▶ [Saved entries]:
□ □ □ □ □

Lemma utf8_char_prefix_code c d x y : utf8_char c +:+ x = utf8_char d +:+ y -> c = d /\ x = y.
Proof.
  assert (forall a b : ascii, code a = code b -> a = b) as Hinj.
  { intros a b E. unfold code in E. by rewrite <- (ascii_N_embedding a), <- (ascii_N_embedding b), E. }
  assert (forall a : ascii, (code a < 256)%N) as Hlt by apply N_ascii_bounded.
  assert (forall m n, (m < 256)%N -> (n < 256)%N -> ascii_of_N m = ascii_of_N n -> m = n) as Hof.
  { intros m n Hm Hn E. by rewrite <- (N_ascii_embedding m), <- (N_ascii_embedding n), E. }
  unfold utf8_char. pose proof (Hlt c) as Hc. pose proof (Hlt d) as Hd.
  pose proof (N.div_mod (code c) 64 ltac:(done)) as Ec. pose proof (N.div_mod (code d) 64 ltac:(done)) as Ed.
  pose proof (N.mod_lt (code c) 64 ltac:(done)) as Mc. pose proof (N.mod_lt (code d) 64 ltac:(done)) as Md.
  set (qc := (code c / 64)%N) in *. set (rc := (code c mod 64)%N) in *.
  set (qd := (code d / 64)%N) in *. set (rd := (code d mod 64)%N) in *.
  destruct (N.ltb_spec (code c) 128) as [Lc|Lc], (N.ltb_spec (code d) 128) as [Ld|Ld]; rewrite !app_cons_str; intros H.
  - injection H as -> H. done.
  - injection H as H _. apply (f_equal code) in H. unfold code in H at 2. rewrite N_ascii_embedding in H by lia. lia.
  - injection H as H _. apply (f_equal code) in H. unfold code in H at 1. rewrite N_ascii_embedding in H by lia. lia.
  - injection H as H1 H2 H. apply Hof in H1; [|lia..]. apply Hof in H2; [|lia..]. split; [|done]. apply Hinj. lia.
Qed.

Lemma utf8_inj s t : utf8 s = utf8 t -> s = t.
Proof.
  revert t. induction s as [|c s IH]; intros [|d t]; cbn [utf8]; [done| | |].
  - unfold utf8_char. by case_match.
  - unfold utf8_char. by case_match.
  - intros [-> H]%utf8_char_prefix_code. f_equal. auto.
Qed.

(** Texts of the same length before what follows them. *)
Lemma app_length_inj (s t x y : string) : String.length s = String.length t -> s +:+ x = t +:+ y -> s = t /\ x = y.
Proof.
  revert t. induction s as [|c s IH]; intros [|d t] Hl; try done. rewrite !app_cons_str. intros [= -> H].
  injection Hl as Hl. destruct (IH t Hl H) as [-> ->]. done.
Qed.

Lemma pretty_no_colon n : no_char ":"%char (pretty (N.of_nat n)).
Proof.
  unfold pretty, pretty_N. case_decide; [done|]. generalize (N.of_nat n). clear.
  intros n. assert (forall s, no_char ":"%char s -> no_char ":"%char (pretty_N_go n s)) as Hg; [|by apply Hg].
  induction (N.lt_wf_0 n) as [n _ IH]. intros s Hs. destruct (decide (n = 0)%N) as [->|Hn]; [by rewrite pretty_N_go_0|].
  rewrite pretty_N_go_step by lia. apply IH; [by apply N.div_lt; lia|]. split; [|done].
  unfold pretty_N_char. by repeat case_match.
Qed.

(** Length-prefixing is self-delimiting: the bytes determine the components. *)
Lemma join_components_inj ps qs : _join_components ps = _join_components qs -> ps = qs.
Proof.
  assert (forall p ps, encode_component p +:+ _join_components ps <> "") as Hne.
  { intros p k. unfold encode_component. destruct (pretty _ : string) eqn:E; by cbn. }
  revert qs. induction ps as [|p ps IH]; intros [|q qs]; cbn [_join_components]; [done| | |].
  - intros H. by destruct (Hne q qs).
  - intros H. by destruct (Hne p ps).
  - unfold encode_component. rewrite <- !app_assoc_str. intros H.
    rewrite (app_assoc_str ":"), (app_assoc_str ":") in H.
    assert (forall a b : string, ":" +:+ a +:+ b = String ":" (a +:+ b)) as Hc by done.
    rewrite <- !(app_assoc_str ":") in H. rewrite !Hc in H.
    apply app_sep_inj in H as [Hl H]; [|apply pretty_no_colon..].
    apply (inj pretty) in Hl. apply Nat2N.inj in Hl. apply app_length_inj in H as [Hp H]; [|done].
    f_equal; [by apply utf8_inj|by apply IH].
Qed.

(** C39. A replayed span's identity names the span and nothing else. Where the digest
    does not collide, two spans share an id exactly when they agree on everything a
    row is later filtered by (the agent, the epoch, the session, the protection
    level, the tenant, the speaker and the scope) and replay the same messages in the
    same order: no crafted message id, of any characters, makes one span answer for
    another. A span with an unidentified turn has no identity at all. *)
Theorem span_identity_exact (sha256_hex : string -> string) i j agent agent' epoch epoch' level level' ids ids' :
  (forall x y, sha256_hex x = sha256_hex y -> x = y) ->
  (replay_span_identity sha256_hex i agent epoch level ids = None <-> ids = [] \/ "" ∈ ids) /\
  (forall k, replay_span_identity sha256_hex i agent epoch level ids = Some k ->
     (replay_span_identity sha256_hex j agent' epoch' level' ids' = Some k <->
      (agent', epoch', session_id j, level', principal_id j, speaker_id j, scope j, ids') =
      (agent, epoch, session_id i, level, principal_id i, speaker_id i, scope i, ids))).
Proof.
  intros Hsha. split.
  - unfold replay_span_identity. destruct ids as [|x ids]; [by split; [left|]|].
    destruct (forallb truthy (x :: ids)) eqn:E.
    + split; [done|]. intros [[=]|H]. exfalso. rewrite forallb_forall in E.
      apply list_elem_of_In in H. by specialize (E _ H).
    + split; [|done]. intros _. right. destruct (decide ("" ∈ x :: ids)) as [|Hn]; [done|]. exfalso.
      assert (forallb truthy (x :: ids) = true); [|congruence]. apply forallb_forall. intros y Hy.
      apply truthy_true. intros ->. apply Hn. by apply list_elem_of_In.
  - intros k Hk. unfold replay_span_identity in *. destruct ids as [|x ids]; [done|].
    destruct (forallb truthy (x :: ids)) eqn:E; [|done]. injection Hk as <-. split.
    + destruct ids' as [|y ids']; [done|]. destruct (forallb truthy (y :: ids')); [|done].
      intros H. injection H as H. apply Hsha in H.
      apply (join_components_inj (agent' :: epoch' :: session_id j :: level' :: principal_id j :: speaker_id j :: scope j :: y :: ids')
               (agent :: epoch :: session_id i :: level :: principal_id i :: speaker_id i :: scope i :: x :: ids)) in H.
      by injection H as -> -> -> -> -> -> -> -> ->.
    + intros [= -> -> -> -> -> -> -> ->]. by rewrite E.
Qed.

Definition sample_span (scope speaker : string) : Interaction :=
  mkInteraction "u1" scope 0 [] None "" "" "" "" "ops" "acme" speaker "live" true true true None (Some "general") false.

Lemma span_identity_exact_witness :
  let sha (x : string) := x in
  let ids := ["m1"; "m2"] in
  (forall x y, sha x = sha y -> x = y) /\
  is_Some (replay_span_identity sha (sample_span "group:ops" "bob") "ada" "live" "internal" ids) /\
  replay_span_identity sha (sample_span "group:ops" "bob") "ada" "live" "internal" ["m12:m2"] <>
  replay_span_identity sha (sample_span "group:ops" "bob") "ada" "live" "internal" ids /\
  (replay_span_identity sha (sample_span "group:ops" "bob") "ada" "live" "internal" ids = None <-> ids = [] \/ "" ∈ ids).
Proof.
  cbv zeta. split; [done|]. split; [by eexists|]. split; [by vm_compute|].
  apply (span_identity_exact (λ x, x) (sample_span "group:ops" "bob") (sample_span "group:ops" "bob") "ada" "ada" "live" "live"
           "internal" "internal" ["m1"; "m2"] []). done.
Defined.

□ □ □ □ □

Verbatim output is expected for the lines from the start of the data to the line in which "intros [= -> H]." appears, both included.

▶ [Exercise output]:
Lemma utf8_char_prefix_code c d x y : utf8_char c +:+ x = utf8_char d +:+ y -> c = d /\ x = y.
Proof.
  assert (forall a b : ascii, code a = code b -> a = b) as Hinj.
  { intros a b E. unfold code in E. by rewrite <- (ascii_N_embedding a), <- (ascii_N_embedding b), E. }
  assert (forall a : ascii, (code a < 256)%N) as Hlt by apply N_ascii_bounded.
  assert (forall m n, (m < 256)%N -> (n < 256)%N -> ascii_of_N m = ascii_of_N n -> m = n) as Hof.
  { intros m n Hm Hn E. by rewrite <- (N_ascii_embedding m), <- (N_ascii_embedding n), E. }
  unfold utf8_char. pose proof (Hlt c) as Hc. pose proof (Hlt d) as Hd.
  pose proof (N.div_mod (code c) 64 ltac:(done)) as Ec. pose proof (N.div_mod (code d) 64 ltac:(done)) as Ed.
  pose proof (N.mod_lt (code c) 64 ltac:(done)) as Mc. pose proof (N.mod_lt (code d) 64 ltac:(done)) as Md.
  set (qc := (code c / 64)%N) in *. set (rc := (code c mod 64)%N) in *.
  set (qd := (code d / 64)%N) in *. set (rd := (code d mod 64)%N) in *.
  destruct (N.ltb_spec (code c) 128) as [Lc|Lc], (N.ltb_spec (code d) 128) as [Ld|Ld]; rewrite !app_cons_str; intros H.
  - injection H as -> H. done.
  - injection H as H _. apply (f_equal code) in H. unfold code in H at 2. rewrite N_ascii_embedding in H by lia. lia.
  - injection H as H _. apply (f_equal code) in H. unfold code in H at 1. rewrite N_ascii_embedding in H by lia. lia.
  - injection H as H1 H2 H. apply Hof in H1; [|lia..]. apply Hof in H2; [|lia..]. split; [|done]. apply Hinj. lia.
Qed.

Lemma utf8_inj s t : utf8 s = utf8 t -> s = t.
Proof.
  revert t. induction s as [|c s IH]; intros [|d t]; cbn [utf8]; [done| | |].
  - unfold utf8_char. by case_match.
  - unfold utf8_char. by case_match.
  - intros [-> H]%utf8_char_prefix_code. f_equal. auto.
Qed.

(** Texts of the same length before what follows them. *)
Lemma app_length_inj (s t x y : string) : String.length s = String.length t -> s +:+ x = t +:+ y -> s = t /\ x = y.
Proof.
  revert t. induction s as [|c s IH]; intros [|d t] Hl; try done. rewrite !app_cons_str. intros [= -> H].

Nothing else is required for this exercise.